The entries below contain a line with "Variable max_iov_len : nat." and a line with "destruct c as [id s mh ch ctx q].". Retype exactly everything from the first down to the second, both included, and nothing else.

---- Data for review

(** * Glue importer: nested column types to a field tree

    A shallow embedding of [datacontract/imports/glue_importer.py]:
    [map_type_from_sql], [generate_sub_fields], [format_schema],
    [import_record_fields] and [import_array_field], with the part of
    [json.loads] they rest on.

    Python values are embedded as follows.
    - [str] is a list of characters ([pystr]).  The catalogue's type
      grammar is ASCII, and the embedding covers ASCII text: [\w] is
      [[A-Za-z0-9_]] and [lower] acts on [A-Z] only.
    - an index is an integer ([Z]): [find] and [rfind] answer [-1] when
      nothing is found, and a slice resolves its bounds as Python does.
    - exceptions are an error type [exn]; a call returns [res A].
    - the column records are dictionaries that [format_schema] updates in
      place, so they live in a store and the schema is a list of
      references into it.
    - the recursive functions take fuel; the entry points give them more
      than they can use, which is proved below. *)

From Stdlib Require Import ZArith List String Ascii Bool Lia.
From stdpp Require Import base list.
Import ListNotations.

Local Open Scope Z_scope.

(** ** Python strings *)

Definition pystr := list ascii.

Definition py (s : string) : pystr := list_ascii_of_string s.

Definition str_eqb (a b : pystr) : bool :=
  String.eqb (string_of_list_ascii a) (string_of_list_ascii b).

Definition is_upper (c : ascii) : bool :=
  let n := nat_of_ascii c in (Nat.leb 65 n && Nat.leb n 90)%bool.

(** [str.lower()] *)
Definition lower_char (c : ascii) : ascii :=
  if is_upper c then ascii_of_nat (nat_of_ascii c + 32) else c.

Definition lower (s : pystr) : pystr := List.map lower_char s.

(** [s.startswith(p)] *)
Fixpoint startswith (s p : pystr) {struct p} : bool :=
  match p, s with
  | [], _ => true
  | _ :: _, [] => false
  | c :: p', d :: s' => Ascii.eqb c d && startswith s' p'
  end.

(** ** Python values, exceptions, results *)

(** Values that reach the importer: column records as the catalogue hands
    them over and whatever [json.loads] builds.  A [dict] is kept in
    insertion order with [str] keys. *)
#[warnings="-register-all"]
Inductive pyval : Type :=
  | PNone
  | PBool (b : bool)
  | PInt (z : Z)
  | PStr (s : pystr)
  | PList (l : list pyval)
  | PDict (d : list (pystr * pyval)).

(** The exceptions the modelled calls can raise.  [UnbalancedBracketsError]
    and [MalformedTypeError] are the error kinds of the design document;
    no statement of the source raises them.  [NotModelled] marks the
    inputs outside the embedding (a float literal or a non-ASCII escape
    met by [json.loads]); [OutOfFuel] is the recursion bound of the
    embedding itself. *)
Inductive exn : Type :=
  | JSONDecodeError
  | IndexError
  | KeyError
  | TypeError
  | AttributeError
  | UnbalancedBracketsError
  | MalformedTypeError
  | NotModelled
  | OutOfFuel.

Inductive res (A : Type) : Type :=
  | Ok (a : A)
  | Raise (e : exn).
Arguments Ok {A} a.
Arguments Raise {A} e.

Definition bind {A B : Type} (m : res A) (k : A -> res B) : res B :=
  match m with
  | Ok a => k a
  | Raise e => Raise e
  end.

Notation "'let*' x ':=' m 'in' k" := (bind m (fun x => k))
  (at level 10, x pattern, k at level 200).

(** ** [map_type_from_sql] *)

Definition map_type_from_sql (sql_type : pyval) : res (option pystr) :=
  match sql_type with
  | PNone => Ok None
  | PStr sql_type =>
      Ok (Some (
        if startswith (lower sql_type) (py "varchar") then py "varchar"
        else if startswith (lower sql_type) (py "string") then py "string"
        else if startswith (lower sql_type) (py "text") then py "text"
        else if startswith (lower sql_type) (py "byte") then py "byte"
        else if startswith (lower sql_type) (py "short") then py "short"
        else if startswith (lower sql_type) (py "integer") then py "integer"
        else if startswith (lower sql_type) (py "long") then py "long"
        else if startswith (lower sql_type) (py "bigint") then py "long"
        else if startswith (lower sql_type) (py "float") then py "float"
        else if startswith (lower sql_type) (py "double") then py "double"
        else if startswith (lower sql_type) (py "boolean") then py "boolean"
        else if startswith (lower sql_type) (py "timestamp") then py "timestamp"
        else if startswith (lower sql_type) (py "date") then py "date"
        else if startswith (lower sql_type) (py "array") then py "array"
        else if startswith (lower sql_type) (py "struct") then py "struct"
        else py "variant"))
  | _ => Raise AttributeError
  end.

(** The mapper as the design document words it: an ordered table of
    prefixes, matched case-insensitively, first match wins, [variant]
    otherwise, absence propagated. *)
Module MapperSpec.

Definition table : list (pystr * pystr) :=
  [ (py "varchar", py "varchar"); (py "string", py "string");
    (py "text", py "text"); (py "byte", py "byte");
    (py "short", py "short"); (py "integer", py "integer");
    (py "long", py "long"); (py "bigint", py "long");
    (py "float", py "float"); (py "double", py "double");
    (py "boolean", py "boolean"); (py "timestamp", py "timestamp");
    (py "date", py "date"); (py "array", py "array");
    (py "struct", py "struct") ].

(** [p] is a prefix of [s], letter case ignored *)
Definition prefix_ci (p s : pystr) : bool := startswith (lower s) (lower p).

Fixpoint first_match (tbl : list (pystr * pystr)) (s : pystr) : option pystr :=
  match tbl with
  | [] => None
  | (p, canonical) :: tbl' =>
      if prefix_ci p s then Some canonical else first_match tbl' s
  end.

Definition recognized (s : pystr) : Prop :=
  exists p canonical, In (p, canonical) table /\ prefix_ci p s = true.

(** no prefix of the table extends a prefix listed after it *)
Fixpoint ordered_apart (tbl : list (pystr * pystr)) : bool :=
  match tbl with
  | [] => true
  | (p, _) :: rest =>
      forallb (fun entry => negb (startswith (lower p) (lower (fst entry)))) rest
      && ordered_apart rest
  end.

Definition TypeNameMapper (input : option pystr) : option pystr :=
  match input with
  | None => None
  | Some s =>
      match first_match table s with
      | Some canonical => Some canonical
      | None => Some (py "variant")
      end
  end.

End MapperSpec.

(** ** String methods used by the normalizer *)

Definition dquote : ascii := ascii_of_nat 34.

Definition len (s : pystr) : Z := Z.of_nat (length s).

Definition len_list {A : Type} (l : list A) : Z := Z.of_nat (length l).
(** X11. After the close the connection is at rest. Once a run has
    closed the socket, whatever callbacks follow, the connection issues
    no write, queues no buffer, leaves its output context as it is and
    does not close the socket again. *)
Theorem nothing_after_close (ops1 ops2 : list op) (c : ws_connection_t)
    (w1 : world) :
  run max_iov_len ops1 (start c) = Some w1 ->
  count (@is_socket_close _) (history w1) = 1 ->
  exists w2,
    run max_iov_len ops2 w1 = Some w2
    /\ is_open (m_socket (conn w2)) = false
    /\ m_awaiting_buffers (conn w2) = m_awaiting_buffers (conn w1)
    /\ m_resp_out_ctx (conn w2) = m_resp_out_ctx (conn w1)
    /\ count (@is_async_write _) (history w2)
       = count (@is_async_write _) (history w1)
    /\ count (@is_socket_close _) (history w2) = 1.
Proof.
  intros Hrun Hclosed.
  destruct (@run_closed_once ops1 (start c)) as (w & Hrun' & K).
  - simpl. lia.
  - left. split; reflexivity.
  - rewrite Hrun in Hrun'. injection Hrun' as <-.
    destruct K as [[K0 _]|(_ & _ & Ko & Kf & Kfl)]; [lia|].
    destruct (@run_after_close ops2 w1 Ko Kf Kfl)
      as (w2 & Hrun2 & Ho & Hq & Hc & Hs & Ha).
    exists w2. repeat split; trivial. congruence.
Qed.

(** *** A connection as constructed *)

(** X12. The close handler given to the constructor is never called. The
    constructor does not store it, the handler of a new connection is
    empty, and so no run of callbacks on a new connection notifies
    anybody: not of an error, not of the close. *)
Theorem constructed_connection_never_notifies (conn_id : N)
    (socket : stream_socket_t) (msg_handler : message_handler_t)
    (close_handler : close_handler_t) (ops : list op) :
  exists w',
    run max_iov_len ops
      (start (fst (new_connection buffer_storage_t conn_id socket
                     msg_handler close_handler)))
    = Some w'
    /\ count (@is_close_handler _) (history w') = 0
    /\ m_close_handler (conn w') = false.
Proof.
  destruct (run_total ops
              (start (fst (new_connection buffer_storage_t conn_id socket
                             msg_handler close_handler))))
    as (w' & Hrun).
  exists w'. split; [exact Hrun|].
  pose proof (@run_close_handler _ _ _ Hrun) as H. simpl in H.
  destruct (m_close_handler (conn w')); simpl in H; split; trivial; lia.
Qed.

(** *** Accepted writes *)

(** X13. What [write_data_impl] does with buffers it accepts, on an open
    connection on which close has not been requested. While a write is
    in flight the buffers are queued behind the waiting ones and nothing
    else happens. On an idle connection the first [max_iov_len] buffers
    of the queue, the new ones included, are written at once and the
    rest stays queued; with nothing to send nothing happens. *)
Theorem write_data_impl_accepts
    (bufs : Queue.buffers_container_t buffer_storage_t)
    (c : ws_connection_t) :
  is_open (m_socket c) = true ->
  Queue.close_when_done (m_awaiting_buffers c) = false ->
  let queued :=
    with_awaiting_buffers
      (Queue.mk_ws_outgoing_data false
         (Queue.m_awaiting_buffers (m_awaiting_buffers c) ++ bufs)) c in
  (OutputCtx.transmitting (m_resp_out_ctx c) = true ->
   write_data_impl max_iov_len bufs c = Some (tt, queued, []))
  /\ (OutputCtx.transmitting (m_resp_out_ctx c) = false ->
      OutputCtx.m_bufs (m_resp_out_ctx c) = [] ->
      0 < max_iov_len ->
      Queue.m_awaiting_buffers (m_awaiting_buffers c) ++ bufs <> [] ->
      write_data_impl max_iov_len bufs c =
        Some (tt, writing max_iov_len queued,
              write_events max_iov_len queued))
  /\ (OutputCtx.transmitting (m_resp_out_ctx c) = false ->
      Queue.m_awaiting_buffers (m_awaiting_buffers c) ++ bufs = [] ->
      exists c',
        write_data_impl max_iov_len bufs c = Some (tt, c', [])
        /\ m_awaiting_buffers c' = Queue.mk_ws_outgoing_data false []
        /\ OutputCtx.transmitting (m_resp_out_ctx c') = false).
Proof.
  intros Ho Hf.
  destruct c as [id [open] mh ch [staged busy] [flag aw]].
  unfold Queue.close_when_done, OutputCtx.transmitting in *.
  simpl in *. subst open flag. repeat split.
  - intros Hb. subst busy. evaluate_goal. reflexivity.
  - intros Hb Hs Hpos Hne. subst busy staged.
    unfold writing, write_events. evaluate_goal.
    now rewrite (firstn_not_empty Hpos Hne).
  - intros Hb He. subst busy. apply app_eq_nil in He.
    destruct He as [-> ->]. eexists.
    unfold_callers. unfold Queue.pop_ready_buffers, Queue.append. cbn.
    repeat split.
Qed.

End ConnectionFacts.

(** ** Facts about the close handler as user code *)

Section HandlerFacts.

Variable buffer_storage_t : Type.
Variable max_iov_len : nat.

Local Abbreviation ws_connection_t := (ws_connection_t buffer_storage_t).

Ltac unfold_tasks :=
  unfold Reentrant.callback, Reentrant.on_exception, Reentrant.write_completed,
    Reentrant.write_data, Reentrant.init_read, Reentrant.close,
    Reentrant.graceful_close, Reentrant.after_write,
    Reentrant.write_data_impl, Reentrant.init_write_if_necessary,
    Reentrant.trigger_error_and_close, Reentrant.try_catch,
    Reentrant.and_then, Reentrant.pure, Reentrant.throw, Reentrant.lift,
    Reentrant.after_events,
    perform, on_exception, graceful_close, after_read_header,
    start_read_header, after_write, write_data_impl, append,
    init_write_if_necessary, create_bufs, obtain_bufs, close_impl,
    trigger_error_and_close, call_close_handler, log, assertion_failed,
    emit, modify, gets, bind, ret,
    OutputCtx.obtain_bufs, OutputCtx.create_bufs, OutputCtx.done,
    OutputCtx.transmitting, Queue.close_when_done, Queue.set_close_when_done,
    Queue.append, Queue.pop_ready_buffers.

(** For the handler that only returns, [call_close_handler] is the
    function given first. *)
Lemma call_close_handler_quiet (fuel : nat) (reason : string)
    (c : ws_connection_t) :
  Reentrant.call_close_handler max_iov_len (Reentrant.quiet buffer_storage_t)
    (S fuel) reason c
  = Reentrant.lift (call_close_handler reason) c.
Proof.
  destruct c as [id s mh ch ctx q].
  destruct ch; reflexivity.
Qed.

(** And so is every callback. *)
Lemma callback_quiet (fuel : nat) (o : op buffer_storage_t)
    (c : ws_connection_t) :
  Reentrant.callback max_iov_len
    (Reentrant.call_close_handler max_iov_len
       (Reentrant.quiet buffer_storage_t) (S fuel))
    o c
  = Reentrant.lift (perform max_iov_len o) c.
Proof.
  destruct c as [id [open] mh ch [staged busy] [flag aw]].
  destruct o as [| |bufs|ec written|ec len|site what];
    try destruct ec; try destruct site;
    destruct open, busy, flag, ch; unfold_tasks; cbn;
    repeat match goal with
           | |- context [if ?b then _ else _] => destruct b; cbn
           end;
    reflexivity.
Qed.

(** C3. Scenario C on a connection as the constructor builds it. The
    constructor is given a close handler and does not store it. With the
    close requested, no write in flight and the queue empty,
    [init_write_if_necessary] shuts the socket down and closes it, and
    the close handler is not called: there is no notification with the
    reason "user initiated", whatever the handler given would do. *)
Theorem constructed_connection_close_not_notified (conn_id : N)
    (msg_handler : message_handler_t) (close_handler : close_handler_t) :
  let c0 :=
    fst (new_connection buffer_storage_t conn_id (mk_stream_socket true)
           msg_handler close_handler) in
  let c :=
    with_awaiting_buffers
      (Queue.set_close_when_done (m_awaiting_buffers c0)) c0 in
  let tr : list (event buffer_storage_t) :=
    [ev_log trace conn_id msg_close;
     ev_socket_shutdown_both;
     ev_socket_close] in
  OutputCtx.transmitting (m_resp_out_ctx c) = false
  /\ Queue.m_awaiting_buffers (m_awaiting_buffers c) = []
  /\ Queue.close_when_done (m_awaiting_buffers c) = true
  /\ init_write_if_necessary max_iov_len c = Some (tt, closed c, tr)
  /\ count (@is_close_handler _) tr = 0
  /\ (forall (code : Reentrant.handler_code buffer_storage_t) (fuel : nat),
        Reentrant.init_write_if_necessary max_iov_len
          (Reentrant.call_close_handler max_iov_len code fuel) c
        = Reentrant.returned tt (closed c) tr).
Proof.
  cbv zeta. repeat split.
  intros code fuel. destruct fuel; reflexivity.
Qed.

End HandlerFacts.


(** ** Facts about reading a payload *)

Lemma delivered_cons (n : nat) (ec : error_code) (len : nat)
    (rest : list (error_code * nat)) :
  delivered (S n) ((ec, len) :: rest) = len + delivered n rest.
Proof. reflexivity. Qed.

(** X2. The reads of a payload tile its storage. In every run of
    [start_read_payload] that does not fail an assert, each read starts
    where the bytes delivered before it end and asks for all that is
    still missing; and when the payload is reported complete, the bytes
    delivered add up to exactly the length asked for at the start. *)
Theorem read_payload_contiguous (completions : list (error_code * nat))
    (r : payload_read) (reads : list payload_read) (complete : bool) :
  read_payload completions r = Some (reads, complete) ->
  (forall i ri,
     nth_error reads i = Some ri ->
     payload_data ri = payload_data r + delivered i completions
     /\ payload_data ri + length_remaining ri
        = payload_data r + length_remaining r)
  /\ (complete = true ->
      delivered (List.length reads) completions = length_remaining r).
Proof.
  revert r reads complete.
  induction completions as [|[ec len] rest IH]; intros r reads complete H.
  - simpl in H. injection H as <- <-. split; [|discriminate].
    intros [|i] ri Hi; simpl in Hi; [|destruct i; discriminate].
    injection Hi as <-. unfold delivered. simpl. lia.
  - simpl in H. unfold after_read_payload in H.
    destruct (len <? length_remaining r)%nat eqn:Hlt.
    + apply Nat.ltb_lt in Hlt.
      destruct (read_payload rest _) as [[reads' complete']|] eqn:E;
        [|discriminate].
      injection H as <- <-.
      destruct (IH _ _ _ E) as [Hreads Hdone]. simpl in *. split.
      * intros [|i] ri Hi; simpl in Hi.
        -- injection Hi as <-. unfold delivered. simpl. lia.
        -- destruct (Hreads i ri Hi) as [Hp He].
           rewrite delivered_cons. lia.
      * intros Hc. rewrite delivered_cons, (Hdone Hc). lia.
    + destruct (len =? length_remaining r)%nat eqn:Heq; [|discriminate].
      apply Nat.eqb_eq in Heq. injection H as <- <-. split.
      * intros [|i] ri Hi; simpl in Hi; [|destruct i; discriminate].
        injection Hi as <-. unfold delivered. simpl. lia.
      * intros _. unfold delivered. simpl. lia.
Qed.

(** X3. The assert of the completion handler holds as long as the socket
    delivers no more than was asked for: if the lengths of the
    completions add up to at most the length of the payload, the run
    returns; a single completion longer than its read fails it. *)
Theorem read_payload_assert :
  (forall (completions : list (error_code * nat)) (r : payload_read),
     list_sum (map snd completions) <= length_remaining r ->
     exists reads complete,
       read_payload completions r = Some (reads, complete))
  /\ (forall (ec : error_code) (len : nat) (r : payload_read)
             (rest : list (error_code * nat)),
        length_remaining r < len ->
        read_payload ((ec, len) :: rest) r = None).
Proof.
  split.
  - intros completions.
    induction completions as [|[ec len] rest IH]; intros r H; simpl.
    + eauto.
    + simpl in H. unfold after_read_payload.
      destruct (len <? length_remaining r)%nat eqn:Hlt.
      * apply Nat.ltb_lt in Hlt.
        destruct (IH (mk_payload_read (payload_data r + len)
                        (length_remaining r - len)))
          as (reads & complete & E); [simpl; lia|].
        rewrite E. eauto.
      * apply Nat.ltb_ge in Hlt.
        assert (Heq : len = length_remaining r) by lia.
        rewrite (proj2 (Nat.eqb_eq _ _) Heq). eauto.
  - intros ec len r rest H. simpl. unfold after_read_payload.
    rewrite (proj2 (Nat.ltb_ge _ _)) by lia.
    now rewrite (proj2 (Nat.eqb_neq _ _)) by lia.
Qed.

(** X4. An error of a read does not end the reading of a payload: the
    handler does not look at [ec] beyond an empty branch, so a read that
    fails without bytes is issued again as it was, for as long as it
    fails. *)
Theorem read_payload_error_repeats (ec : error_code) (n : nat)
    (r : payload_read) :
  0 < length_remaining r ->
  read_payload (repeat (ec, 0) n) r = Some (repeat r (S n), false).
Proof.
  intros Hpos. induction n as [|n IH]; simpl.
  - reflexivity.
  - unfold after_read_payload. rewrite (proj2 (Nat.ltb_lt _ _) Hpos).
    replace (mk_payload_read (payload_data r + 0) (length_remaining r - 0))
      with r by (destruct r; simpl; f_equal; lia).
    simpl in IH. now rewrite IH.
Qed.

(** ** The theorems at sample data *)

Lemma pop_ready_buffers_fifo_witness :
  (2 < List.length (Queue.m_awaiting_buffers sample_queue)
   /\ Queue.pop_ready_buffers 2 [] sample_queue =
        (["g1"; "g2"], Queue.mk_ws_outgoing_data false ["g3"]))
  /\ (List.length ["g3"] <= 10
      /\ Queue.pop_ready_buffers 10 [] (Queue.mk_ws_outgoing_data false ["g3"])
         = (["g3"], Queue.mk_ws_outgoing_data false [])).
Proof.
  split; split.
  - simpl; lia.
  - apply (proj2 (@pop_ready_buffers_fifo string 2 sample_queue)).
    simpl; lia.
  - simpl; lia.
  - apply (proj1 (@pop_ready_buffers_fifo string 10
                    (Queue.mk_ws_outgoing_data false ["g3"]))).
    simpl; lia.
Defined.
(** * PencilPlan timeline renderer: the layout engine of [TimelineRenderer]

    A shallow embedding of the layout pipeline of [src/PencilCanvas.js]
    (class [TimelineRenderer]): theme collection ([getUniqueThemes]),
    project processing ([processProject]), theme grouping and lane
    placement ([resolveCollisionsWithThemes]), canvas sizing
    ([calculateRequiredDimensions]), the orchestration
    ([calculateTimelinePositions]) and the pressure fall-back chains of the
    drawing code ([drawProjectLine]).

    How JavaScript values are represented:

    - Numbers that come out of date arithmetic are IEEE-754 binary64
      values: a rational payload that is re-rounded (round to nearest, ties
      to even, 53 bits, gradual underflow, overflow to infinity) after every
      arithmetic operation, plus [NaN] and the two infinities.  The sign of
      zero is not tracked: the pipeline never divides by a computed zero of
      negative sign, and [-0] and [+0] are both falsy and compare equal.
    - Heights and vertical positions are sums of small integer constants
      and list lengths; binary64 computes them exactly, so they are
      integers of [Z].
    - Strings are sequences of 8-bit code units, compared code unit by
      code unit as the default [sort] does.
    - A property that may be missing is an [option]; an array property
      that may be missing is an [option (list _)].  Arrays hold objects
      only (no [null] entries).
    - Objects that are mutated after creation and shared between several
      arrays (processed projects, processed epics) are stored once, and
      the arrays hold references to them.
    - An exception ends the computation with [Throw]. *)

From Stdlib Require Import ZArith QArith Qround Qpower Lia Lqa.
From Stdlib Require Import String Ascii.
From Stdlib Require Import PrimFloat FloatOps SpecFloat Uint63.
From stdpp Require Import base decidable option list sorting strings gmap.
(** * GoTask_Management: the storage layer

    A shallow embedding of [internal/models] and [internal/storage]:
    the [Task] record, the file backend ([JSONStorage]) over a small model
    of the file system, the SQLite backend over a table of rows, the two
    GORM backends (PostgreSQL, MySQL), the MongoDB backend, and the factory
    ([NewStorage], [ValidateConfig]).

    Code outside the repository is kept at the level of the call the source
    makes and read at face value: [encoding/json] is an interface with a
    round-trip law, the [os] calls act on a map from paths to contents, an
    SQL statement, a GORM call or a MongoDB driver call is the table
    operation it names. *)

From Stdlib Require Import ZArith Ascii String.
From stdpp Require Import base option gmap list strings countable sorting pretty.

Local Open Scope string_scope.
Local Open Scope list_scope.
Local Open Scope Z_scope.

(** ** Values shared by every backend *)

(** [time.Time] as an instant in nanoseconds, [time.Duration] as a count of
    nanoseconds. *)
Definition Time := Z.
Definition Duration := Z.
Definition Second : Duration := 1000000000.

(** Go errors.  [Errorf] is an error built from a message alone
    ([fmt.Errorf] without [%w]); [Wrapf] is [fmt.Errorf("msg: %w", err)]. *)
Inductive error : Type :=
| Errorf (msg : string)
| Wrapf (msg : string) (cause : error)
| ErrNoRows            (* sql.ErrNoRows *)
| ErrRecordNotFound    (* gorm.ErrRecordNotFound *)
| ErrNoDocuments       (* mongo.ErrNoDocuments *)
| ErrNotExist          (* fs.ErrNotExist *)
| ErrPermission        (* fs.ErrPermission and other I/O failures *)
| ErrSyntax            (* json.Unmarshal on malformed content *)
| ErrUnsupportedValue  (* json.Marshal on a value it cannot encode *)
| ErrConstraint        (* primary-key or unique-index violation of the engine *)
| ErrClosed            (* sql: database is closed / client is disconnected *)
| ErrDeadlineExceeded. (* context.DeadlineExceeded *)

Global Instance error_eq_dec : EqDecision error.
Proof. solve_decision. Defined.

Inductive Result (A : Type) : Type :=
| Ok (a : A)
| Err (e : error).
Arguments Ok {A} a.
Arguments Err {A} e.

(** A call that acts on a state [S] (the file system, a database, a
    collection) and returns a value or an error; the state it leaves is
    returned in both cases. *)
Definition Eff (S A : Type) : Type := S → Result A * S.

Global Instance Eff_ret {S} : MRet (Eff S) := λ A a s, (Ok a, s).
Global Instance Eff_bind {S} : MBind (Eff S) := λ A B f m s,
  match m s with
  | (Ok a, s') => f a s'
  | (Err e, s') => (Err e, s')
  end.

Definition fail {S A} (e : error) : Eff S A := λ s, (Err e, s).

Definition lift {S A} (r : Result A) : Eff S A := λ s, (r, s).

(** [if err != nil { return fmt.Errorf("msg: %w", err) }] around a call. *)
Definition wrap {S A} (msg : string) (m : Eff S A) : Eff S A := λ s,
  match m s with
  | (Ok a, s') => (Ok a, s')
  | (Err e, s') => (Err (Wrapf msg e), s')
  end.

(** The text every backend but SQLite uses for a missing task, and the
    classification of an error as "not found". *)
Definition task_not_found : error := Errorf "task not found".

Definition IsNotFound (e : error) : bool :=
  bool_decide (e = task_not_found) || bool_decide (e = ErrNoRows).

Module models.

(** [models.Task]; [DueDate] is a [*time.Time], [None] is the nil pointer. *)
Record Task : Type := mkTask {
  ID : string;
  Title : string;
  Done : bool;
  CreatedAt : Time;
  DueDate : option Time
}.

Global Instance Task_eq_dec : EqDecision Task.
Proof. solve_decision. Defined.

Definition to_tuple (t : Task) : string * string * bool * Z * option Z :=
  (ID t, Title t, Done t, CreatedAt t, DueDate t).

Definition of_tuple (p : string * string * bool * Z * option Z) : Task :=
  let '(i, ti, d, c, du) := p in mkTask i ti d c du.

Global Instance Task_countable : Countable Task.
Proof. apply (inj_countable' to_tuple of_tuple). by intros []. Defined.

End models.
Import models.

(** The ids of a list of records, in order. *)
Definition ids (tasks : list Task) : list string := ID <$> tasks.

(** [has_id id t]: the comparison [t.ID == id] of the loops and the
    [WHERE id = ?] of the statements. *)
Definition has_id (id : string) (t : Task) : bool := bool_decide (ID t = id).

(** ** The file system seen by the file backend *)

Module os.

(** How a write to a path goes wrong, when it does: refused before
    anything is written, or interrupted with [written] left in the file. *)
Inductive WriteFault : Type :=
| WriteRefused
| WriteTorn (written : string).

--------

- [Response to the task]:
Variable max_iov_len : nat.

Local Abbreviation ws_connection_t := (ws_connection_t buffer_storage_t).

Ltac unfold_tasks :=
  unfold Reentrant.callback, Reentrant.on_exception, Reentrant.write_completed,
    Reentrant.write_data, Reentrant.init_read, Reentrant.close,
    Reentrant.graceful_close, Reentrant.after_write,
    Reentrant.write_data_impl, Reentrant.init_write_if_necessary,
    Reentrant.trigger_error_and_close, Reentrant.try_catch,
    Reentrant.and_then, Reentrant.pure, Reentrant.throw, Reentrant.lift,
    Reentrant.after_events,
    perform, on_exception, graceful_close, after_read_header,
    start_read_header, after_write, write_data_impl, append,
    init_write_if_necessary, create_bufs, obtain_bufs, close_impl,
    trigger_error_and_close, call_close_handler, log, assertion_failed,
    emit, modify, gets, bind, ret,
    OutputCtx.obtain_bufs, OutputCtx.create_bufs, OutputCtx.done,
    OutputCtx.transmitting, Queue.close_when_done, Queue.set_close_when_done,
    Queue.append, Queue.pop_ready_buffers.

(** For the handler that only returns, [call_close_handler] is the
    function given first. *)
Lemma call_close_handler_quiet (fuel : nat) (reason : string)
    (c : ws_connection_t) :
  Reentrant.call_close_handler max_iov_len (Reentrant.quiet buffer_storage_t)
    (S fuel) reason c
  = Reentrant.lift (call_close_handler reason) c.
Proof.
  destruct c as [id s mh ch ctx q].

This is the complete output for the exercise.